BRICS discute guerra no Oriente Médio e crise do petróleo em reunião na Índia
Chanceleres dos países do BRICS se reúnem em Nova Délhi para debater a escalada da guerra no Oriente Médio e os impactos da crise do petróleo na economia global. O encontro ocorre em meio ao bloqueio do Estreito de Ormuz e tensões entre Israel, Estados Unidos e Irã. O grupo, ampliado recentemente, enfrenta divergências internas, especialmente entre Irã e Arábia Saudita.
Contexto e participantes
A reunião de ministros das Relações Exteriores do BRICS acontece nesta quinta-feira (14) em Nova Délhi, Índia. Participam do encontro representantes de Brasil, Rússia, Índia, China, África do Sul, Irã, Arábia Saudita e Emirados Árabes Unidos. O chanceler brasileiro, Mauro Vieira, está presente. O grupo foi criado em 2009 como um fórum de articulação entre economias emergentes e passou por uma expansão recente, incorporando novos membros.
Temas centrais e desafios
O encontro ocorre em um cenário de instabilidade internacional, marcado pela guerra no Oriente Médio, envolvendo Israel, Estados Unidos e Irã, e pela crise no transporte de petróleo após o bloqueio do Estreito de Ormuz.
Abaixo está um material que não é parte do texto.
(* ===== verification/Connection.v ===== *)
(** * Connections

    Model of [Connection] (src/src/io/connection.h) and of the requests it
    makes (with [RingOperation], src/src/runtime/ring_operation.h): a socket
    served by one executor, with a slot among the executor's registered files
    when one is free, receiving into the client's buffer or into the ring's.
    A request names a file by descriptor or by slot; the theorems of
    [Acceptor] show which file that is. *)

From S2P Require Import Prelude Bits Config Buffer RingExecutor BufferRing.

Record Connection := mkConnection {
  active_ : bool;
  fd_ : Z;
  executor_ : option nat;     (* not initialised before [Setup] *)
  descripor_index_ : Z;
  use_ring_buf_ : bool;
  buffer_group_ : option Z }.

Definition new_Connection (fd : Z) : Connection := mkConnection true fd None (-1) false None.

Definition UsingDirectDescriptor (c : Connection) : bool := 0 <=? descripor_index_ c.

Definition SetUseRingBuf (use : bool) (c : Connection) : Connection :=
  mkConnection (active_ c) (fd_ c) (executor_ c) (descripor_index_ c) use
    (if use then Some 0 else None).

Definition set_executor (e : nat) (c : Connection) : Connection :=
  mkConnection (active_ c) (fd_ c) (Some e) (descripor_index_ c) (use_ring_buf_ c)
    (buffer_group_ c).

Section connection.
Context {K : Type} `{!Files K} `{!BuildMode}.
Implicit Types (c : Connection) (k : K).

(** The free slots of the connection's executor are passed along. *)
Definition TryRegisterFD (slots : list Z) k c : Outcome (Connection * list Z * K) :=
  _ ← cassert (negb (UsingDirectDescriptor c));
  e ← deref (executor_ c);
  '(index, slots, k) ← RegisterFd e (fd_ c) slots k;
  Ok (mkConnection (active_ c) (fd_ c) (executor_ c) index (use_ring_buf_ c) (buffer_group_ c),
      slots, k).

Definition Setup (executor : nat) (use_ring_buffer : bool) (slots : list Z) k c
    : Outcome (Connection * list Z * K) :=
  let c := SetUseRingBuf use_ring_buffer (set_executor executor c) in
  if negb (UsingDirectDescriptor c) then TryRegisterFD slots k c else Ok (c, slots, k).

(** A failing [close] is only logged. *)
Definition Close k c : Connection * K :=
  if negb (active_ c) then (c, k)
  else (mkConnection false (fd_ c) (executor_ c) (descripor_index_ c) (use_ring_buf_ c)
          (buffer_group_ c), (fd_close (fd_ c) k).2).

(** [~Connection]. *)
Definition delete_Connection (slots : list Z) k c : Outcome (list Z * K) :=
  let '(c, k) := Close k c in
  if 0 <=? descripor_index_ c then slots ← UnregisterFd (descripor_index_ c) slots; Ok (slots, k)
  else Ok (slots, k).
End connection.

(** ** Requests

    What [Prepare] puts into a submission entry: the operation, the file, by
    descriptor or by slot (IOSQE_FIXED_FILE, set by [RingOperation::Prepare]),
    and the buffer group when the kernel is to select the buffer. *)

Inductive opcode := OpRecv (room : nat) | OpRecvSelect (group : Z) | OpSend (len : nat)
  | OpWritev (iovecs : nat).

Record Request := mkRequest { rq_op : opcode; rq_fd : Z; rq_fixed : bool }.

(** [detail::Recv], as [Connection::Recv] constructs it for a buffer. *)
Definition Recv_request `{BuildMode} (buffer : Buffer) (c : Connection) : Outcome Request :=
  let use_direct_fd := negb (descripor_index_ c =? -1) in
  let fd := if descripor_index_ c =? -1 then fd_ c else descripor_index_ c in
  match buffer_group_ c with
  | None => '(_, room) ← Sink buffer; Ok (mkRequest (OpRecv room) fd use_direct_fd)
  | Some group => Ok (mkRequest (OpRecvSelect group) fd use_direct_fd)
  end.

Definition direct_request (op : opcode) (c : Connection) : Request :=
  if 0 <=? descripor_index_ c then mkRequest op (descripor_index_ c) true
  else mkRequest op (fd_ c) false.

Definition Send_request (data : bytes) (c : Connection) : Request :=
  direct_request (OpSend (length data)) c.
Definition Writev_request (iovecs : list bytes) (c : Connection) : Request :=
  direct_request (OpWritev (length iovecs)) c.

(** The overloads without a [Buffer]: into a given span, or from the buffer
    group of the ring. *)
Definition RecvInto_request (room : nat) (c : Connection) : Request := direct_request (OpRecv room) c.
Definition BufRecv_request (buf_group_id : Z) (c : Connection) : Request :=
  direct_request (OpRecvSelect buf_group_id) c.

(** The open file a request acts on, when its ring is that of [executor]. *)
Definition target {K} `{!Files K} (k : K) (executor : nat) (r : Request) : option nat :=
  if rq_fixed r then file_at k executor (rq_fd r) else fd_file k (rq_fd r).

(** ** Results

    An error is its positive number, as [ErrnoToErrorCode] makes it. *)

(** [RingIO::await_resume]. *)
Definition io_result (result : Z) : option Z * Z :=
  if 0 <=? result then (None, result) else (Some (- result), 0).

(** [RingAccept::await_resume]: an error code and a pointer; the result 0 gives
    neither. *)
Definition Accept_resume (result : Z) : Z * option Connection :=
  if 0 <? result then (0, Some (new_Connection result)) else (- result, None).

Definition IORING_CQE_BUFFER_SHIFT : Z := 16.

(** [detail::Recv::await_resume]: with ring buffers, [flags] names the entry
    and the view is shown by the client's virtual buffer; without, the bytes
    are already in the buffer's sink. *)
Definition Recv_resume {R} `{!BuildMode} (result flags new_start : Z) (c : Connection)
    (buffer : Buffer) (B : Buffers R)
    : Outcome (option Z * option BufferView * Buffer * Buffers R) :=
  if result =? 0 then Ok (None, None, buffer, B)
  else if result <? 0 then Ok (Some (- result), None, buffer, B)
  else
    match buffer_group_ c with
    | Some _ =>
        let entry_id := Z.shiftr flags IORING_CQE_BUFFER_SHIFT in
        '(v, B) ← GetBufferView entry_id result new_start B;
        buffer ← ProduceView (mkSrc (sv_data (view v)) (view_bytes B v)) buffer;
        Ok (None, Some v, buffer, B)
    | None =>
        buffer ← Produce (Z.to_nat result) buffer;
        output ← Source buffer;
        Ok (None, Some (mkView (mkSV (src_data output) (length (src_bytes output))) None), buffer, B)
    end.

(** [BufRecv]'s [await_resume]: an empty view unless a buffer was selected. *)
Definition IORING_CQE_F_BUFFER : Z := 1.
Definition BufRecv_resume {R} `{!BuildMode} (result flags new_start : Z) (B : Buffers R)
    : Outcome (option BufferView * Buffers R) :=
  if Z.land flags IORING_CQE_F_BUFFER =? 0 then Ok (None, B)
  else
    '(v, B) ← GetBufferView (Z.shiftr flags IORING_CQE_BUFFER_SHIFT) (u64 result) new_start B;
    Ok (Some v, B).

(** [Connection::PutBufferView]. *)
Definition conn_PutBufferView {R} `{!BufRing R} `{!BuildMode} (v : BufferView) (c : Connection)
    (B : Buffers R) : Outcome (Buffers R) :=
  if use_ring_buf_ c then PutBufferView v B else Ok B.

(** The overloads make the requests [Recv] makes, and a completion shows the same
    bytes through either. *)
Lemma recv_overloads_agree `{!BuildMode} (c : Connection) (b : Buffer) :
  -1 ≤ descripor_index_ c →
  (∀ g, buffer_group_ c = Some g → Recv_request b c = Ok (BufRecv_request g c)) ∧
  (∀ p room, buffer_group_ c = None → Sink b = Ok (p, room) →
     Recv_request b c = Ok (RecvInto_request room c)).
Proof.
  intros Hd. unfold Recv_request, BufRecv_request, RecvInto_request, direct_request.
  destruct (Z.eqb_spec (descripor_index_ c) (-1)) as [E|E].
  - rewrite Zleb_f by lia. split; [by intros g ->|]. intros p room -> Hs. by step Hs.
  - rewrite Zleb_t by lia. split; [by intros g ->|]. intros p room -> Hs. by step Hs.
Qed.

Lemma buf_recv_view {R} `{!BuildMode} (result flags new_start : Z) c b (B : Buffers R) e v b' B' g :
  buffer_group_ c = Some g → 0 < result < 2 ^ 31 → Z.land flags IORING_CQE_F_BUFFER ≠ 0 →
  Recv_resume result flags new_start c b B = Ok (e, v, b', B') →
  BufRecv_resume result flags new_start B = Ok (v, B').
Proof.
  intros Hg Hr Hf. unfold Recv_resume, BufRecv_resume.
  rewrite (Zeqb_f result) by lia. rewrite (Zltb_f result) by lia. rewrite Hg.
  rewrite (Zeqb_f (Z.land _ _)) by done. rewrite u64_small by lia. cbv zeta.
  intros ([w B1] & -> & (b1 & _ & [= <- <- _ <-])%bind_Ok_inv)%bind_Ok_inv. done.
Qed.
O ministro das Relações Exteriores da Índia, Subrahmanyam Jaishankar, destacou que o mundo vive um período de 'considerável transformação', com conflitos, incertezas econômicas e desafios em comércio, tecnologia e clima. Jaishankar afirmou que há uma expectativa de que o BRICS desempenhe um papel 'construtivo e estabilizador' entre países emergentes e em desenvolvimento.
Divergências internas
A expansão do BRICS trouxe à tona divergências internas, especialmente em relação ao Oriente Médio. Irã e Arábia Saudita, ambos membros do grupo, estão em lados opostos do conflito regional. A presença de Sergei Lavrov, chanceler russo, e Abbas Araghchi, ministro iraniano, reforça a complexidade das discussões, que incluem a busca por soluções para a crise energética e a estabilidade geopolítica.